** WORK TO COMPLETE **
In the material below, which lines hold the word "unfold"? Pick each one out.

(MATERIAL FOR THIS EXERCISE begins)

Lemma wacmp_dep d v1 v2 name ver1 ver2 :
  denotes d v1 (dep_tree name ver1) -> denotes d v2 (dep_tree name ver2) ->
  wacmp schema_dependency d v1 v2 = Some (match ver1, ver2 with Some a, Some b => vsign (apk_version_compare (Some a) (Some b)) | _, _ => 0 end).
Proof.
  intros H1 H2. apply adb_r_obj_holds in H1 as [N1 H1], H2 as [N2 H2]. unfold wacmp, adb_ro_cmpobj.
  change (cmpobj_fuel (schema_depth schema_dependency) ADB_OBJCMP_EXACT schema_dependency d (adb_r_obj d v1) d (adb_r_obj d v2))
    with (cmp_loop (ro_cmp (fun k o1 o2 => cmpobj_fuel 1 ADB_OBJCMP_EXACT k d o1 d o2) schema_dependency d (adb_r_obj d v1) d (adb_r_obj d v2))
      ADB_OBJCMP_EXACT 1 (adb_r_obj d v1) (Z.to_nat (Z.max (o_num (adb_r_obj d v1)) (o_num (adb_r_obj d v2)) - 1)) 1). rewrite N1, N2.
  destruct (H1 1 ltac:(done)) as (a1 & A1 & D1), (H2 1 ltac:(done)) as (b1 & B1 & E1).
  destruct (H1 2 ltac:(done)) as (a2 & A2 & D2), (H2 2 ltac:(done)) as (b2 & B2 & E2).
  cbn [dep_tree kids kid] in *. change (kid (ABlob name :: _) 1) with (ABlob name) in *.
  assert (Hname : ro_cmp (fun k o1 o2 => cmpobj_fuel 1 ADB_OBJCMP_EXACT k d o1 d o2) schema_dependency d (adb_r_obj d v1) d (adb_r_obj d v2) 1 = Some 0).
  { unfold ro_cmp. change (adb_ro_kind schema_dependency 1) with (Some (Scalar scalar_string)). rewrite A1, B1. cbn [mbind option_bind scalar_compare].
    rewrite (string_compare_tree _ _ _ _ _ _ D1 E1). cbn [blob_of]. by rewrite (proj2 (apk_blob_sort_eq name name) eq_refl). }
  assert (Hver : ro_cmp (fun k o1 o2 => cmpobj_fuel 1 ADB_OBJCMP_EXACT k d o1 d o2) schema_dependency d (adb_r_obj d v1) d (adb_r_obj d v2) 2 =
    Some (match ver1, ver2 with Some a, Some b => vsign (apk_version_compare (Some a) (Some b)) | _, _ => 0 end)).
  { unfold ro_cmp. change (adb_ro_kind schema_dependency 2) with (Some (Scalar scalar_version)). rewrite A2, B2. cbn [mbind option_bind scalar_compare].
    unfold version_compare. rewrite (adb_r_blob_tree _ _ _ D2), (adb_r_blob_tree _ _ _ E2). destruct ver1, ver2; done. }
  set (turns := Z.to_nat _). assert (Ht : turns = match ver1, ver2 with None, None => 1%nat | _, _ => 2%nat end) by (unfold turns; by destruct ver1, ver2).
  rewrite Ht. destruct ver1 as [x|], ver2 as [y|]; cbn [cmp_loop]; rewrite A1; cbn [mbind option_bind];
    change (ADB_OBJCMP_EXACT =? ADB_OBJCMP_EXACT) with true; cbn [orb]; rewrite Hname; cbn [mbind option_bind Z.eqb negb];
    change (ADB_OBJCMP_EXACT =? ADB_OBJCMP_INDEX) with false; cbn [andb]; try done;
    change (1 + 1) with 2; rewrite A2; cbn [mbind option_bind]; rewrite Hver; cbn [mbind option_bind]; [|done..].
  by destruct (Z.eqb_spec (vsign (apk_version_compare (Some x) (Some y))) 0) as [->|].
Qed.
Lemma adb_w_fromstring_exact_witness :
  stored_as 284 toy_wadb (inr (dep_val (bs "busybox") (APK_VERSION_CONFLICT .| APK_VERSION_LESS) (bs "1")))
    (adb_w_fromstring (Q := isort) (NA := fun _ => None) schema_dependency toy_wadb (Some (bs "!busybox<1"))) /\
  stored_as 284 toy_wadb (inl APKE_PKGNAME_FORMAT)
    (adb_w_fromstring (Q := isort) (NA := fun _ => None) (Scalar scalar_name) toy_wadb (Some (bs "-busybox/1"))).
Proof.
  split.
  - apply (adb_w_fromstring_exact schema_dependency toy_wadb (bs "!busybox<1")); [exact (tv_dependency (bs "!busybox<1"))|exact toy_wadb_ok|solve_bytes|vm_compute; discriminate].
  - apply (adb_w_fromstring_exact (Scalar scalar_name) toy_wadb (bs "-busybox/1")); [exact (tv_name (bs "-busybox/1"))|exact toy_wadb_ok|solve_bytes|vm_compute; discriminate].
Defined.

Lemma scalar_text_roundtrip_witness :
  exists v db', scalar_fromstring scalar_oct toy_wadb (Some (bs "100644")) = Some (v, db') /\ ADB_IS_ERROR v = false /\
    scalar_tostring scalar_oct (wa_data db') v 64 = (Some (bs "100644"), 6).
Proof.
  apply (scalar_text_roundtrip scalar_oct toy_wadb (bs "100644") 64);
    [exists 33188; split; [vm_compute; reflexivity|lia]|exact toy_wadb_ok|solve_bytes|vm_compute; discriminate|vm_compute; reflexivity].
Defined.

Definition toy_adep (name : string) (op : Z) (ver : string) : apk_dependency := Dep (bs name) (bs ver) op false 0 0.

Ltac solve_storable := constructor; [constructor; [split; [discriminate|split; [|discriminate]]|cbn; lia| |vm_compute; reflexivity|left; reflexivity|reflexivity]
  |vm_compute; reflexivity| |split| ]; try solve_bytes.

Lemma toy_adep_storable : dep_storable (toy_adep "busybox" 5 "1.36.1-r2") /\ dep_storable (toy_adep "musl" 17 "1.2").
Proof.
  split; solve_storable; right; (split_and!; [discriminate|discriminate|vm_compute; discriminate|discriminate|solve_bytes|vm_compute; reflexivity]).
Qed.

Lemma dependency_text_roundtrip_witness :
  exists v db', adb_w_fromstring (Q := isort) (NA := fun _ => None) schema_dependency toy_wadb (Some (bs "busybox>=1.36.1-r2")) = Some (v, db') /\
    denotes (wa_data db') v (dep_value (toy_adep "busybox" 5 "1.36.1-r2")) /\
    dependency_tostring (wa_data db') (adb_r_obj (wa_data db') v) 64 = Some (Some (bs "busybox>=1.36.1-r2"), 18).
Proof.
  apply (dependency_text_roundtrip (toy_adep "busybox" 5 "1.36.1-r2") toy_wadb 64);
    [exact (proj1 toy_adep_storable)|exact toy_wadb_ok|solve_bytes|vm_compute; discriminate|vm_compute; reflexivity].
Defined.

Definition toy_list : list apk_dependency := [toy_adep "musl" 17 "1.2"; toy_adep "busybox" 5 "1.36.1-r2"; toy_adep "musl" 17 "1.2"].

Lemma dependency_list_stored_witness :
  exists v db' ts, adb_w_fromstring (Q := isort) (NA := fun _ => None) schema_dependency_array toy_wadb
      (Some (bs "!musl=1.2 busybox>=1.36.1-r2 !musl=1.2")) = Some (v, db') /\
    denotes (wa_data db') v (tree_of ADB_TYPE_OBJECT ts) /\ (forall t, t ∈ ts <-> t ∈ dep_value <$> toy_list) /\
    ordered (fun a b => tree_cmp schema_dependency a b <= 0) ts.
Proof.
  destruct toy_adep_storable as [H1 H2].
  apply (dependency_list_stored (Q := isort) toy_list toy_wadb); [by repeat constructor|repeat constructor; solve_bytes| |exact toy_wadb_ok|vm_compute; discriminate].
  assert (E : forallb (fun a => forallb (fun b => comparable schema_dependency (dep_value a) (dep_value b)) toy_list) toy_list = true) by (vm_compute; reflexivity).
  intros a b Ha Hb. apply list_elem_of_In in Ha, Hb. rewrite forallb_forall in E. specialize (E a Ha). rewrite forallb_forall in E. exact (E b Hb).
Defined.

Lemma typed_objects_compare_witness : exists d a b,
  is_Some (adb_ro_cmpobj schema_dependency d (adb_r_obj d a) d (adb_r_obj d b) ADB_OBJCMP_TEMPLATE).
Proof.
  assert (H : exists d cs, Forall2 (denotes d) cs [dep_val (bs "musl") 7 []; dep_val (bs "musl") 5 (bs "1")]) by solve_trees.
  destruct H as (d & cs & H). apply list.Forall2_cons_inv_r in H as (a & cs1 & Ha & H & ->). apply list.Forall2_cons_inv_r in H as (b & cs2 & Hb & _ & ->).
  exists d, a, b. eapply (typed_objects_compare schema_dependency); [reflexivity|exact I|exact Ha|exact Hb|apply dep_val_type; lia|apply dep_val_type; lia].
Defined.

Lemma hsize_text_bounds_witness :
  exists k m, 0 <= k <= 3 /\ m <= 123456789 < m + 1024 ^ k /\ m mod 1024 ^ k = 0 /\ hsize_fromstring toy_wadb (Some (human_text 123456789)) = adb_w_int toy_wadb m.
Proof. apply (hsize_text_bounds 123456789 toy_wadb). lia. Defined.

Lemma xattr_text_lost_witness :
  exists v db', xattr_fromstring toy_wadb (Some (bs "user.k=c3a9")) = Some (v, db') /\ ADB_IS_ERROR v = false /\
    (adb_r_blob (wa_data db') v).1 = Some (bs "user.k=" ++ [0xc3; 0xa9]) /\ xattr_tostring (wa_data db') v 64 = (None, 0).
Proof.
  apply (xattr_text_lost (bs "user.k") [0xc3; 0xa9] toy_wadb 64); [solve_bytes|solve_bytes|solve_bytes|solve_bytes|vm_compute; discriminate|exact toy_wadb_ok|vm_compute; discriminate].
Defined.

(MATERIAL FOR THIS EXERCISE ends)

** ANSWER TO THIS EXERCISE **
  intros H1 H2. apply adb_r_obj_holds in H1 as [N1 H1], H2 as [N2 H2]. unfold wacmp, adb_ro_cmpobj.
  { unfold ro_cmp. change (adb_ro_kind schema_dependency 1) with (Some (Scalar scalar_string)). rewrite A1, B1. cbn [mbind option_bind scalar_compare].
  { unfold ro_cmp. change (adb_ro_kind schema_dependency 2) with (Some (Scalar scalar_version)). rewrite A2, B2. cbn [mbind option_bind scalar_compare].
    unfold version_compare. rewrite (adb_r_blob_tree _ _ _ D2), (adb_r_blob_tree _ _ _ E2). destruct ver1, ver2; done. }
  set (turns := Z.to_nat _). assert (Ht : turns = match ver1, ver2 with None, None => 1%nat | _, _ => 2%nat end) by (unfold turns; by destruct ver1, ver2).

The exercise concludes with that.